(Collected data entries)

(* ===== verification/Protocol.v ===== *)
(** * The data WebSocket ([server.rs])

    One connection: its [Session], the commands its handlers issue and the handlers
    themselves.  Metrics, tracing and the administrator's activity display change no
    other state and are left out.  JSON is a tree; parsing it ([serde_json::from_str])
    is left to the message, the length of its serialisation ([serde_json::to_string])
    is a parameter.  A staged upload is the byte list its exclusively created file
    holds. *)

From Stdlib Require Import ZArith Lia List String Ascii Bool.
From stdpp Require Import base list strings pretty.
From S2P Require Import Prelude Sql Model Store Auth Accounts Vaults Sharing Revisions Replay Io Text Config.
From S2P Require Import Reservations Limits Json.

Local Open Scope Z_scope.

Definition PIECE_SIZE : Z := 2 * 1024 * 1024.
Definition MAX_LARGE_RESPONSE_BYTES : Z := 8 * 1024 * 1024.
Definition EVENT_CAPACITY : nat := 32.
Definition STORAGE_QUOTA_CLIENT_ERROR : string := "Storage limit reached".

(** ** Notices on the wire *)

(** [serde_json::to_value(PushNotice::from(r))], without and with the [op] field. *)
Definition notice_item (n : PushNotice) : json :=
  JObj [("path", JStr (pn_path n)); ("relatedpath", jopt (pn_relatedpath n)); ("extension", JStr (pn_extension n));
        ("hash", JStr (pn_hash n)); ("ctime", JInt (pn_ctime n)); ("mtime", JInt (pn_mtime n));
        ("folder", JBool (pn_folder n)); ("deleted", JBool (pn_deleted n)); ("size", JInt (pn_size n));
        ("uid", JInt (pn_uid n)); ("device", JStr (pn_device n)); ("user", JInt (pn_user n)); ("ts", JInt (pn_ts n))]%string.
Definition notice_json (n : PushNotice) : json :=
  match notice_item n with JObj l => JObj (("op"%string, JStr "push") :: l) | v => v end.

(** ** Messages and events *)
Inductive message :=
| MText (len : Z) (parsed : option json)
| MBinary (bytes : blob)
| MPing (bytes : blob)
| MPong
| MClose.

Inductive frame :=
| Text (v : json)
| EventText (n : PushNotice)
| Binary (bytes : blob)
| Pong (bytes : blob)
| CloseFrame (code : Z) (reason : string).

(** [Event]; an invalidation carries uid 0 and no text. *)
Record Event := { e_uid : Z; e_vault : string; e_text : option PushNotice; e_invalidated : bool }.

Inductive received :=
| Received (e : Event)
| Lagged
| ChannelClosed.

(** What a bounded pool answers: a permit, none because of the shutdown, or an error. *)
Inductive acquired := Granted | Stopping | PoolStopped.

Record Pending := {
  p_revision : NewRevision;
  p_file : blob;
  p_pieces : Z;
  p_bytes : Z;
  p_reservation : Storage.reservation;
}.

Record Session := {
  ss_authenticated : bool;
  ss_token_hash : option string;
  ss_user_id : option Z;
  ss_vault : option string;
  ss_owner : option Z;
  ss_device : string;
  ss_pending : option Pending;
  ss_live : bool;
}.

Definition new_session : Session := {|
  ss_authenticated := false; ss_token_hash := None; ss_user_id := None; ss_vault := None; ss_owner := None;
  ss_device := "Unknown device"; ss_pending := None; ss_live := false |}.

Definition set_pending (p : option Pending) (s : Session) : Session := {|
  ss_authenticated := ss_authenticated s; ss_token_hash := ss_token_hash s; ss_user_id := ss_user_id s;
  ss_vault := ss_vault s; ss_owner := ss_owner s; ss_device := ss_device s; ss_pending := p; ss_live := ss_live s |}.

(** What the lookup of [init] returns: the caller, the vault with the access to it, the
    vault's owner, and whether the identity is a retired vault of the caller. *)
Record InitLookup := {
  il_auth : option AuthContext;
  il_vault : option (Vault * VaultAccess);
  il_owner : option Z;
  il_retired : bool;
}.

(** ** Commands

    Database tasks run one operation of [Db] in a worker; each may also fail because the
    worker pool is saturated or stopped. *)
Inductive cmd : Type -> Type :=
| SessionActive (hash vault : string) : cmd bool
| RenewSession (hash vault : string) (ttl : Z) : cmd (result (option bool))
| Lookup (validation_hash : option string) (id : string) : cmd (result InitLookup)
| CurrentVersion (vault : string) : cmd (result Z)
| ReplayPage (initial : bool) (vault : string) (cursor ready : Z) : cmd (result (list Revision))
| AddEmpty (r : NewRevision) (hash : string) (quota owner_quota : Z) : cmd (result Revision)
| AddFile (r : NewRevision) (hash : string) (file : blob) (quota owner_quota : Z) : cmd (result Revision)
| StoredSizes (owner : Z) : cmd (result (Z * Z))
| SizeReport (vault : string) : cmd (result (Z * Z * Z))
| Usernames (vault : string) : cmd (result (list (string * string)))
| GetPullInfo (uid : Z) : cmd (result (option PullInfo))
| ContentChunk (uid offset_ len : Z) : cmd (result blob)
| History (vault path : string) (last : option Z) (n : Z) : cmd (result (list Revision))
| DeletedPage (vault : string) (suppress : bool) (after_ : Z) : cmd (result (list Revision))
| Restore (user_id : Z) (hash vault : string) (uid : Z) (device : string) (limits : Z * Z) : cmd (result (option Revision))
| Purge (user_id : Z) (hash vault : string) : cmd (result unit)
(** memory shared by the connections *)
| LockCommits : cmd unit
| UnlockCommits : cmd unit
| Publish (e : Event) : cmd unit
| Subscribe (vault : string) : cmd unit
| Recv : cmd received
| TryReserve (committed_global committed_owner owner additional global_limit owner_limit : Z) : cmd (option Storage.reservation)
| ReleaseReservation (r : Storage.reservation) : cmd unit
| Reserved (owner : Z) : cmd (Z * Z)
| AcquireUser (user : Z) (k : Concurrency.kind) (limit : Z) : cmd bool
| ReleaseUser (user : Z) (k : Concurrency.kind) : cmd unit
| TryUploadPermit : cmd bool
| DropUploadPermit : cmd unit
| RegisterLive (user : Z) (hash vault device : string) (cursor : Z) : cmd bool
(** the runtime, the staging directory and the socket *)
| ShuttingDown : cmd bool
| AcquireBulk : cmd acquired
| AcquirePull : cmd acquired
| AcquireLarge : cmd acquired
| DropBulk : cmd unit
| DropPull : cmd unit
| DropLarge : cmd unit
| CreateStaged : cmd (result unit)
| WriteStaged (bytes : blob) : cmd (result unit)
| SyncStaged : cmd (result unit)
| RemoveStaged : cmd (result unit)
| ReleaseSource : cmd unit
| Send (f : frame) : cmd bool.

Notation handler := (M cmd Session).
Declare Scope ws_scope.
Delimit Scope ws_scope with ws.
Notation "x <- m ; k" := (@bind cmd Session _ _ m (fun x => k))
  (at level 100, m at level 99, right associativity) : ws_scope.
Notation "m ;; k" := (@bind cmd Session _ _ m (fun _ => k)) (at level 100, right associativity) : ws_scope.
Local Open Scope ws_scope.

Definition err_reply (msg : string) : json := JObj [("err", JStr msg)]%string.
Definition res_err (msg : string) : json := JObj [("res", JStr "err"); ("msg", JStr msg)]%string.
Definition res_ok (fields : list (string * json)) : json := JObj (("res"%string, JStr "ok") :: fields).
Definition next_reply : json := JObj [("res", JStr "next")]%string.
Definition conflict_reply : json :=
  JObj [("res", JStr "err"); ("code", JStr "conditional_write_conflict");
        ("msg", JStr "Conditional write conflict; catch up before retrying")]%string.

Definition bounded (v : string) (max : Z) : bool := negb (is_empty v) && (str_len v <=? max).
Definition js_safe_nonnegative (z : Z) : bool := in_range 0 MAX_JS_SAFE_INTEGER z.

(** [error.context(..)?] on an option. *)
Definition context {A} (o : option A) (msg : string) : handler A := lift (ok_or o (Bail msg)).
Definition when (b : bool) (m : handler unit) : handler unit := if b then m else ret tt.

(** RAII: what a dropped guard releases when the rest of its scope fails. *)
Definition on_error {A} (cleanup : handler unit) (m : handler A) : handler A := fun s =>
  io_bind (m s) (fun sr =>
    match sr with
    | (s, Ok a) => Ret (s, Ok a)
    | (s, Err e) => io_bind (cleanup s) (fun sr => Ret (fst sr, Err e))
    end).
(** An error becomes a value. *)
Definition attempt {A} (m : handler A) : handler (result A) := fun s =>
  io_bind (m s) (fun sr => Ret (fst sr, Ok (snd sr))).
(** A guard dropped at the end of its scope, whatever the result. *)
Definition finally {A} (cleanup : handler unit) (m : handler A) : handler A := fun s =>
  io_bind (m s) (fun sr => io_bind (cleanup (fst sr)) (fun sr' => Ret (fst sr', snd sr))).
(** A scope that holds the commit-order lock. *)
Definition locked {A} (m : handler A) : handler A :=
  perform LockCommits ;;
  x <- on_error (perform UnlockCommits) m ;
  perform UnlockCommits ;;
  ret x.

Inductive commit_outcome :=
| Committed (e : Event) (size : Z)
| QuotaExceeded
| Conflict.

Section Handlers.
(** [hex(Sha256(token))]; the lengths of serialised notices and replies; the
    configuration; the number of events or pages a waiting loop may consume. *)
Context (token_hash : string -> string) (notice_len : PushNotice -> Z) (json_len : json -> Z).
Context (config : Config) (fuel : nat).

Definition socket_send (f : frame) : handler unit :=
  sent <- perform (Send f) ;
  if sent then ret tt else fail (Bail "websocket write timed out").
Definition send_with_limit (v : json) (limit : Z) : handler bool :=
  if limit <? json_len v then ret false else socket_send (Text v) ;; ret true.
Definition send (v : json) : handler unit :=
  sent <- send_with_limit v MAX_LARGE_RESPONSE_BYTES ;
  if sent then ret tt else fail (Bail "outbound JSON exceeds the safe wire limit").
Definition close {A} (code : Z) (reason : string) : handler A :=
  socket_send (CloseFrame code reason) ;; fail (Bail reason).

Definition session_active : handler bool :=
  s <- get ;
  match ss_token_hash s, ss_vault s with
  | Some hash, Some vault => perform (SessionActive hash vault)
  | _, _ => ret false
  end.
Definition renew_active_session : handler bool :=
  s <- get ;
  match ss_token_hash s, ss_vault s with
  | Some hash, Some vault =>
      r <- perform (RenewSession hash vault (session_ttl config)) ;
      ret (match r with Ok (Some _) => true | _ => false end)
  | _, _ => ret false
  end.

Definition reject_storage_quota : handler unit := send (err_reply STORAGE_QUOTA_CLIENT_ERROR).
Definition close_storage_quota : handler unit :=
  socket_send (CloseFrame 1008 STORAGE_QUOTA_CLIENT_ERROR) ;; fail (Bail STORAGE_QUOTA_CLIENT_ERROR).

Definition publish_committed (r : Revision) : handler Event :=
  let e := {| e_uid := r_uid r; e_vault := r_vault_id r; e_text := Some (notice_of_revision r); e_invalidated := false |} in
  if MAX_EVENT_BYTES <? notice_len (notice_of_revision r)
  then fail (Bail "committed notice exceeds the bounded event size")
  else perform (Publish e) ;; ret e.

(** The result of a commit, published before the lock is released. *)
Definition settle_commit (r : result Revision) : handler commit_outcome :=
  match r with
  | Ok stored => e <- publish_committed stored ; ret (Committed e (r_size stored))
  | Err StorageQuotaExceeded => ret QuotaExceeded
  | Err ConditionalWriteConflict => ret Conflict
  | Err e => fail e
  end.

(** [acknowledge_commit]: forward the vault's events up to the originating one, then
    confirm. *)
Fixpoint await_own_event (n : nat) (committed : Event) : handler bool :=
  match n with
  | O => fail (Bail "out of fuel")
  | S n =>
      r <- perform Recv ;
      match r with
      | Lagged => close 1013 "Change stream lagged; reconnect to resume"
      | ChannelClosed => fail (Bail "change stream closed")
      | Received e =>
          if negb (String.eqb (e_vault e) (e_vault committed)) then await_own_event n committed
          else if e_invalidated e then close 1008 "Vault deleted or replaced"
          else
            stop <- perform ShuttingDown ;
            if stop then ret false else
            active <- session_active ;
            if negb active then close 1008 "Session expired or revoked" else
            match e_text e with Some n => socket_send (EventText n) | None => ret tt end ;;
            if e_uid e =? e_uid committed then ret true
            else if e_uid committed <? e_uid e then fail (Bail "ordered change stream skipped originating commit")
            else await_own_event n committed
      end
  end.
Definition acknowledge_commit (committed : Event) (conditional : bool) : handler unit :=
  stop <- perform ShuttingDown ;
  if stop then ret tt else
  delivered <- await_own_event fuel committed ;
  if negb delivered then ret tt else
  active <- session_active ;
  if negb active then close 1008 "Session expired or revoked" else
  if conditional then send (res_ok [("uid"%string, JInt (e_uid committed))]) else send (res_ok []).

**Task to complete:**
Looking at the data, how many lines hold the string "kind"? Reply with the number alone.

**Expected answer:**
2